Когда я сняла подстилку, чтобы посмотреть на лежащую под ней минеральную почву, на моей руке оказалась бронзовая многоножка, крупная, как саламандра. Я вскрикнула, отбросив ее в перегной на бревне. Многоножка яростно извивалась так быстро, что земля кипела. Это был признак – потрясающий признак – лесная подстилка восстанавливается. Членистоногое скрылось из виду, чтобы продолжить свою дневную работу – поедать мелких насекомых, которые поедают еще более мелких; в этом процессе питания и испражнений шел круговорот питательных веществ – цепочка действий, помогающих деревьям расти. Мы с Ханной подкрепились печеньем с шоколадными крошками, а потом замерили и записали глубину и текстуру почвы, высоту и возраст деревьев, вид и покрытие растений, признаки птиц и животных.
Проехав пять километров в гору, мы осмотрели растения и почвы на осыпи из пустой породы. Уклон был настолько крутым, что для спуска рабочих натянули веревку. В центре откос оставался голым, разве что по обломкам камней ползли лишайники и кое-где росла трава. Проростки тсуги, нашедшие крупинки гумуса, из-за недостатка азота выглядели болезненно-бледными – хлоротическими[71]
, напомнив маленькие желтые ростки в горах Лиллуэт. Пока мы пробирались по крутой осыпи, Ханна не отставала. По мере приближения к границе леса тсуги, выросшие из семян с окрестных Материнских Деревьев, становились все крепче. На опушке, окутанной туманом, деревца были крупнее, листва – ярче, микоризы переплетались с минералами, создавая почву. Живые организмы – грибы и бактерии, растения и многоножки – с помощью Материнских Деревьев совместно трудились, залечивая раны этого величественного места, которое когда-то эксплуатировали люди.– Помогло бы и привнесение почвы из старого леса, – заметила я, вспоминая, как бабушка Уинни создавала сад с помощью компоста, закапывая у малиновых стеблей внутренности рыбы, которую поймал дедушка Берт, так же, как индейцы хейлцук. Медведи и волки отдавали Прародительским кедрам кости лосося, завершая цикл. Клянусь, самые сладкие ягоды были именно там, где работала бабушка. Мне нравилось, что Ханна сопровождала меня, как я когда-то следовала за бабушкой по грядкам с кукурузой и картофелем.
– Здесь можно посадить березу и ольху, – сказала Ханна, предложив собрать семена с ольхи вдоль ручья и с берез вдоль старой шахтерской дороги.
– Хорошая идея, – поддержала я, – и не рядами, а группами.
Деревья должны находиться рядом друг с другом, укореняться в отзывчивой почве, объединяться, порождая экосистему, смешиваться с другими видами, соединяться в древесную сеть, потому что такая сложность придает лесу устойчивость.
Сейчас ученые склонны утверждать, что леса – это сложные адаптивные системы с множеством видов, они приспосабливаются и учатся, включают наследие прошлого, например старые деревья, хранилища семян и бревна, и эти части взаимодействуют в сложных динамических сетях, обладающих информационной обратной связью и самоорганизацией.

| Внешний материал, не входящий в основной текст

(** [rename_route]: a missing or empty new name, or an index out of
    range, changes nothing; a name with an index in range replaces the
    name of that record.  The redirect carries the markers as sent. *)
Theorem rename_route_spec (index : Z) (req : request) (w : world)
    (items : list pyval) :
  fst (load_dimensions w) = Ok (PList items) ->
  let back :=
    Redirect (with_open_groups url_index
                (field_getlist "open_groups" (form req))) in
  (missing_or_empty (field_get "new_name" (form req)) ->
   rename_route index req w = (Ok back, w)) /\
  (forall name, field_get "new_name" (form req) = Some name ->
     name <> ""%string ->
     (index < 0 \/ Z.of_nat (length items) <= index ->
      rename_route index req w = (Ok back, w)) /\
     (0 <= index < Z.of_nat (length items) ->
      exists e,
        items !! Z.to_nat index = Some (PDict e) /\
        rename_route index req w
        = (Ok back,
           written (PList (<[Z.to_nat index :=
                               PDict (dict_set "name" (PStr name) e)]> items))
                   w))).
Proof.
  intros Hload. simpl. unfold rename_route, bind. split.
  - intros Hblank. by rewrite (missing_or_empty_falsy _ Hblank).
  - intros name Hname Hn. rewrite Hname. cbn [str_or_none].
    rewrite truthy_str by done. split.
    + intros Hi. by rewrite (rename_dimension_skip _ _ _ items).
    + intros Hi. destruct (loaded_item_dict _ _ _ Hload Hi) as [e He].
      exists e. split; [done|].
      by rewrite (rename_dimension_in_range _ _ _ items e).
Qed.

Lemma py_index_in_range items index :
  0 <= index < Z.of_nat (length items) ->
  exists d, items !! Z.to_nat index = Some d /\
            py_index (PList items) index = Ok d.
Proof. apply list_index_in_range. Qed.

(** The first half of [delete_route]: the group of the record to go. *)
Lemma delete_route_run index req w items e :
  fst (load_dimensions w) = Ok (PList items) ->
  0 <= index < Z.of_nat (length items) ->
  items !! Z.to_nat index = Some (PDict e) ->
  let group := default (PStr "Default") (dict_get "group" e) in
  let w' := written (PList (delete (Z.to_nat index) items)) w in
  delete_route index req w
  = (if py_truthy group then
       match py_group_slug group with
       | Ok slug =>
           (Ok (Redirect (with_open_groups url_index
                            (open_once (field_getlist "open" (args req)) slug))),
            w')
       | Raise err => (Raise err, w')
       end
     else
       (Ok (Redirect (with_open_groups url_index
                        (field_getlist "open" (args req)))), w')).
Proof.
  intros Hload Hi He. simpl. unfold delete_route, bind.
  rewrite (load_dimensions_run _ _ Hload). unfold liftR at 1.
  rewrite in_bounds_in by done.
  destruct (py_index_in_range items index Hi) as (d & Hd & Hidx).
  simplify_eq. unfold liftR at 1. rewrite Hidx. cbn [rbind py_get].
  rewrite (delete_dimension_in_range _ _ items) by done.
  destruct (py_truthy _); [|done]. unfold liftR.
  by destruct (py_group_slug _).
Qed.

(** [delete_route]: an index out of range changes nothing and the
    redirect carries the markers as sent.  An index in range, on a record
    whose group is a string, removes that record; the redirect then also
    carries the marker of its group, unless the group is empty or the
    marker is there already. *)
Theorem delete_route_spec (index : Z) (req : request) (w : world)
    (items : list pyval) :
  fst (load_dimensions w) = Ok (PList items) ->
  let sent := field_getlist "open" (args req) in
  (index < 0 \/ Z.of_nat (length items) <= index ->
   delete_route index req w
   = (Ok (Redirect (with_open_groups url_index sent)), w)) /\
  (forall d g,
     0 <= index < Z.of_nat (length items) ->
     items !! Z.to_nat index = Some d -> group_name d = Some g ->
     delete_route index req w
     = (Ok (Redirect (with_open_groups url_index
                        (if String.eqb g "" then sent
                         else open_once sent (group_slug g)))),
        written (PList (delete (Z.to_nat index) items)) w)).
Proof.
  intros Hload. simpl. split.
  - intros Hi. unfold delete_route, bind.
    rewrite (load_dimensions_run _ _ Hload). unfold liftR.
    rewrite in_bounds_out by done. unfold ret.
    by rewrite (delete_dimension_skip _ _ items).
  - intros d g Hi Hd Hg. unfold group_name in Hg.
    destruct d as [| | | | | |e]; try done.
    destruct (dict_get "group" e) as [[| | | |g'| |]|] eqn:Hgroup; try done.
    simplify_eq. rewrite (delete_route_run _ _ _ items e) by done.
    rewrite Hgroup. simpl. by destruct (String.eqb g "").
Qed.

В результате возникают свойства системы – иными словами, при объединении получается больше, нежели дает просто сумма частей. Экосистема дышит здоровьем, продуктивностью, красотой, духом. Чистый воздух, чистая вода, плодородная почва. Лес настроен на исцеление, и мы способны помочь, если последуем его примеру.
Мы добрались до холма пустой породы у верхнего входа. Взрывами была создана пещера, напоминающая шрам, высотой в несколько сотен метров и такой же ширины, кучи породы лежали на дне, как выступающие костяшки пальцев. Воздух был более разреженным, над гранитными башнями клубились облака, сыпал холодный дождь. Вокруг входного портала по-прежнему буйно росли тсуги с иголками, похожими на бархат; ветер потрепал ветви, а тонны снега искривили верхушки. Их корни выпячивались из-под лесной подстилки, как вены на руках старика, перерабатывая гранит в древесину, питая растения и животных.

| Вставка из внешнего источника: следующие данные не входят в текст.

(** The same for every header value shorter than five characters. *)
Lemma short_signature_panics (W : World) (e : env) (r : Request) (body : bytes) :
  Method r = "POST" ->
  Header_Get r "X-Github-Event" = "push" \/ Header_Get r "X-Github-Event" = "ping" ->
  Body r = inl body ->
  (String.length (Header_Get r "X-Hub-Signature") < 5)%nat ->
  ServeHTTP W e r = (Panic "slice bounds out of range", []).
Proof. apply ServeHTTP_with_short_signature. Qed.

(** And the five characters that are dropped are never looked at: a header
    with another tag in front of the right digest reaches the verifier and is
    accepted. *)
Lemma wrong_prefix_is_accepted :
  ServeHTTP Sample.world Sample.environment
    (Sample.post "ping" ("md5!!" +:+ sign (hookSecret Sample.environment) Sample.body)
       (inl Sample.body))
  = (Respond StatusOK "pong", []).
Proof. vm_compute. reflexivity. Qed.

(** ** The fan-out aggregator under every schedule *)

Section SyncAllFacts.
Import SyncAll.
Variable pull : string -> bytes * option error.

Local Abbreviation inv := (SyncAll.inv pull).

Ltac fields := cbn [pc workers wg closer closed results trace].

(** *** The expected mapping *)

Lemma fetched_lookup (repos : list string) (r : string) :
  fetched pull repos !! r =
    if decide (r ∈ repos)
    then match pull r with (resp, None) => Some resp | (_, Some _) => None end
    else None.
Proof.
  induction repos as [|r0 rest IH].
  - cbn [fetched]. rewrite lookup_empty. case_decide; [set_solver|done].
  - cbn [fetched]. destruct (decide (r = r0)) as [->|Hne].
    + destruct (decide (r0 ∈ r0 :: rest)) as [_|Hn]; [|set_solver].
      destruct (pull r0) as [resp [err|]] eqn:E.
      * rewrite IH. by case_decide.
      * by rewrite lookup_insert_eq.
    + assert (Hiff : r ∈ r0 :: rest <-> r ∈ rest).
      { rewrite elem_of_cons. split; [intros [?|?]; [done|auto] | auto]. }
      destruct (pull r0) as [resp [err|]] eqn:E.
      * rewrite IH. repeat case_decide; tauto.
      * rewrite lookup_insert_ne, IH by done. repeat case_decide; tauto.
Qed.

Но у пещеры, где в породе сверкали металлы глубокого залегания, корни остановились. Как и рельсы, оборвавшиеся у нижнего входа, словно людей бросили в реку на верную смерть. Эти борозды оказались слишком глубокими для корней, обнажившаяся порода – слишком безжизненной для питания, вода – слишком кислой для питья. Эти раны было невозможно заштопать. Металлическая порода поблескивала под водой, просачивающейся из скал, и даже после столетия спокойствия на камнях по-прежнему отсутствовали лишайники и мхи. Я видела потрясение Ханны: земля иногда не может выдержать, не может оправиться после серьезной травмы. Есть предел той боли, которую она способна пережить. Связи глубоко разрушены, кровь слишком истощена – даже для великолепных, исцеляющих корней и упорства могущественного Материнского Дерева.